Artlip & Sons Inc. of Aurora, Illinois, works with Starbucks Coffee Co. almost continuously. “I think I’ve got five Starbucks projects going right now,” says Hank Artlip, president of Artlip & Sons.
Over the years, Artlip & Sons has done everything from reconfiguring existing locations to a $299,000 contract for a single store on the ground floor of a high rise in downtown Chicago. Ironically, this steady work began with a failed bid.
“I lost the first Starbucks job I quoted due to price, but the company that was awarded the project struggled to get to the finish line,” Artlip says. “The general contractor brought us in to correct some issues and, in the end, spent more on the mechanicals than my original bid. That got the GC’s attention and started a relationship that provided more opportunities for us.”

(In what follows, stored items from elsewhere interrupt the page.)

Ltac order_cases m :=
  pose proof (ltb_below m 1.5 2.0 eq_refl);
  pose proof (ltb_below m 2.0 3.0 eq_refl);
  pose proof (ltb_below m 3.0 5.0 eq_refl);
  pose proof (ltb_below m 5.0 10.0 eq_refl);
  destruct (m <? 1.5), (m <? 2.0), (m <? 3.0), (m <? 5.0), (m <? 10.0);
  repeat match goal with H : true = true -> _ |- _ => specialize (H eq_refl) end;
  try discriminate.

(** The counters of the statistics and the bars of the histogram count the same
    outcomes. *)
Theorem counters_agree_with_histogram (h : list CrashPoint) (s : Statistics) :
  calculateStatistics h = Some s ->
  ((crashesAbove10x s <= crashesAbove5x s)%nat /\
   (crashesBelow2x s + crashesAbove5x s <= length h)%nat) /\
  (Forall (fun c => (1.0 <=? multiplier c) = true) h ->
   exists b1 b2 b3 b4 b5 b6,
     map snd (distributionData h) = [b1; b2; b3; b4; b5; b6] /\
     crashesBelow2x s = (b1 + b2)%nat /\
     crashesAbove5x s = (b5 + b6)%nat /\
     crashesAbove10x s = b6 /\
     length h = (crashesBelow2x s + b3 + b4 + crashesAbove5x s)%nat).
Proof.
  intros Hs; destruct (calculateStatistics_counters h s Hs) as [E2 [E5 E10]].
  split; [split|].
  - rewrite E10, E5.
    assert (G : forall l, Nat.le (countWhere (fun c => JS.geb (multiplier c) 10) l)
                                 (countWhere (fun c => JS.geb (multiplier c) 5) l)).
    { induction l as [|c l IH]; [reflexivity|].
      rewrite !countWhere_cons.
      destruct (comparisons_any (multiplier c)) as [H _].
      unfold Nat.le in *.
      destruct (JS.geb (multiplier c) 10), (JS.geb (multiplier c) 5); lia. }
    apply G.
  - rewrite E2, E5.
    pose proof (countWhere_bound (fun c => multiplier c <? 2)
                  (fun c => JS.geb (multiplier c) 5) 1 h) as B.
    rewrite Nat.mul_1_l in B; apply B.
    apply Forall_forall; intros c _.
    destruct (comparisons_any (multiplier c)) as [_ [H5 H2]].
    destruct (JS.geb (multiplier c) 5); cbn; [|destruct (_ <? 2); cbn; lia].
    rewrite (H2 (H5 eq_refl)); cbn; lia.
  - intros Hd.
    pose proof (distributionData_sum h Hd) as Hsum.
    unfold distributionData in *; cbn [map snd] in *.
    do 6 eexists; split; [reflexivity|].
    assert (A2 : crashesBelow2x s =
                 (countWhere (inRange 1.0 1.5) h + countWhere (inRange 1.5 2.0) h)%nat).
    { rewrite E2; apply countWhere_add.
      eapply Forall_impl; [|exact Hd]; intros c H1; cbn beta.
      assert (Om : FloatOrder.ordered (multiplier c))
        by (apply FloatOrder.leb_ordered in H1; tauto).
      unfold inRange.
      rewrite !(geb_negb_ltb (multiplier c)) by (assumption || ordered_tac).
      rewrite (geb_not_ltb _ _ H1).
      change 2 with 2.0.
      order_cases (multiplier c); reflexivity. }
    assert (A5 : crashesAbove5x s =
                 (countWhere (inRange 5.0 10.0) h
                  + countWhere (fun c => JS.geb (multiplier c) 10.0%float) h)%nat).
    { rewrite E5; apply countWhere_add.
      eapply Forall_impl; [|exact Hd]; intros c H1; cbn beta.
      assert (Om : FloatOrder.ordered (multiplier c))
        by (apply FloatOrder.leb_ordered in H1; tauto).
      unfold inRange.
      rewrite !(geb_negb_ltb (multiplier c)) by (assumption || ordered_tac).
      change 5 with 5.0; change 10 with 10.0.
      order_cases (multiplier c); reflexivity. }
    split; [exact A2 | split; [exact A5 | split; [exact E10 | ]]].
    unfold list_sum in Hsum; cbn [fold_right] in Hsum; lia.
Qed.

Lemma counters_agree_with_histogram_witness :
  exists s, calculateStatistics (map mk [1.2; 1.5; 2.0; 7.5; 10.0; 12.0]) = Some s /\
    crashesBelow2x s = 2%nat /\ crashesAbove5x s = 3%nat /\ crashesAbove10x s = 2%nat /\
    map snd (distributionData (map mk [1.2; 1.5; 2.0; 7.5; 10.0; 12.0]))
    = [1; 1; 1; 0; 1; 2]%nat.
Proof.
  eexists; split; [reflexivity|].
  destruct (counters_agree_with_histogram
              (map mk [1.2; 1.5; 2.0; 7.5; 10.0; 12.0]) _ eq_refl) as [_ H].
  destruct (H ltac:(repeat constructor)) as (b1 & b2 & b3 & b4 & b5 & b6 & E & _).
  repeat split; reflexivity.
Defined.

The general contractor quickly integrated Artlip into the team, including multiple projects for Starbucks in Indiana, Iowa, Wisconsin, and halfway down the state of Illinois. “Most of the work is within an hour's drive of our shop, but sometimes it’s hours away,” Artlip says. “Here around Chicago, there are many vendors and suppliers. When you get out to the smaller areas, you don't have those resources, so planning ahead becomes even more critical” to ensure that the team has any necessary parts and supplies.
In a typical new strip mall location, the landlord provides two rooftop units and brings ductwork into the space. Artlip sends a crew of two workers to add the remaining 75 feet or 2,000 pounds of duct in about 80 workhours. “We’ll do our rough-ins, then go back and finish the run outs and install the grills, registers and diffusers,” Artlip says. “Our balancer finishes up with the TAB work.” These small contracts run $40,000 to 45,000 each but would be about twice as big if the landlords didn’t include the initial rooftop units.
Updating an existing Starbucks is even simpler. “About every 10 or 15 years, they reconstruct the interior of their stores,” Artlip says. These projects typically take a couple of days. “We do a little bit of demo, then put things back or relocate something. Maybe the supply is in the wrong location, or the return is where they want to put up a new wall. Generally, these jobs include pre- and post- air balance.”
Starbucks stores are not cookie-cutter properties but share key elements. “Starbucks has warming ovens, but they don't require real kitchen ventilation,” Artlip says. “For most standard strip locations, a store only needs a couple of rooftops and toilet fans for their HVAC system.” Artlip has a full shop but relies on local fabrication partners for these small jobs. “They bring duct out to the site for us. Working with a partner gives us more flexibility.”
The $299,000 Starbucks mechanical contract in a high rise was a completely different experience. “One of our more unique Starbucks projects was on the ground floor of a high rise in downtown Chicago,” says Artlip. “It wasn’t the dollar value, which was very high, that made it unique, as much as the difficulty of the project. Usually, a Starbucks store requires simple rooftop units, but this project used air handlers within the space. We did all the water piping to them, the ducting, all the fresh air intakes and reliefs, and the controls.” Artlip installed about 15,000 pounds of 22- to 26-gauge G90 galvanized steel. “We had to work with the building’s control contractor for all controls. The landlord had complex requirements, so the project required significant coordination.” The landlord also had a larger overarching construction project taking place at the site at the same time, which required another layer of coordination with other contractors.
A strong track record on projects both big and small is bringing Artlip opportunities with additional major chains. “The general contractor I work with has started branching out to other chains. They are able to show that they have experience in the market,” Artlip explains. “We have started working with some Chick-Fil-As, and we recently started our first Panera project in Chicago. We're also starting a DoorDash location. All of this work came because of their other relationships.”
While chain locations bring frequent work, staying competitive is an ongoing challenge. When they award bids, Starbucks compares HVAC costs from hundreds of similar stores. “They have a really good gauge of where the numbers should be, so we work hard at staying competitive,” Artlip says. A focus on quality gives Artlip an edge in these calculations. “There is also a lot of trust. They know that if there’s an issue, we’re going to work through it fairly. We also do a lot of coordinating and looking ahead regarding upcoming schedules and projects.”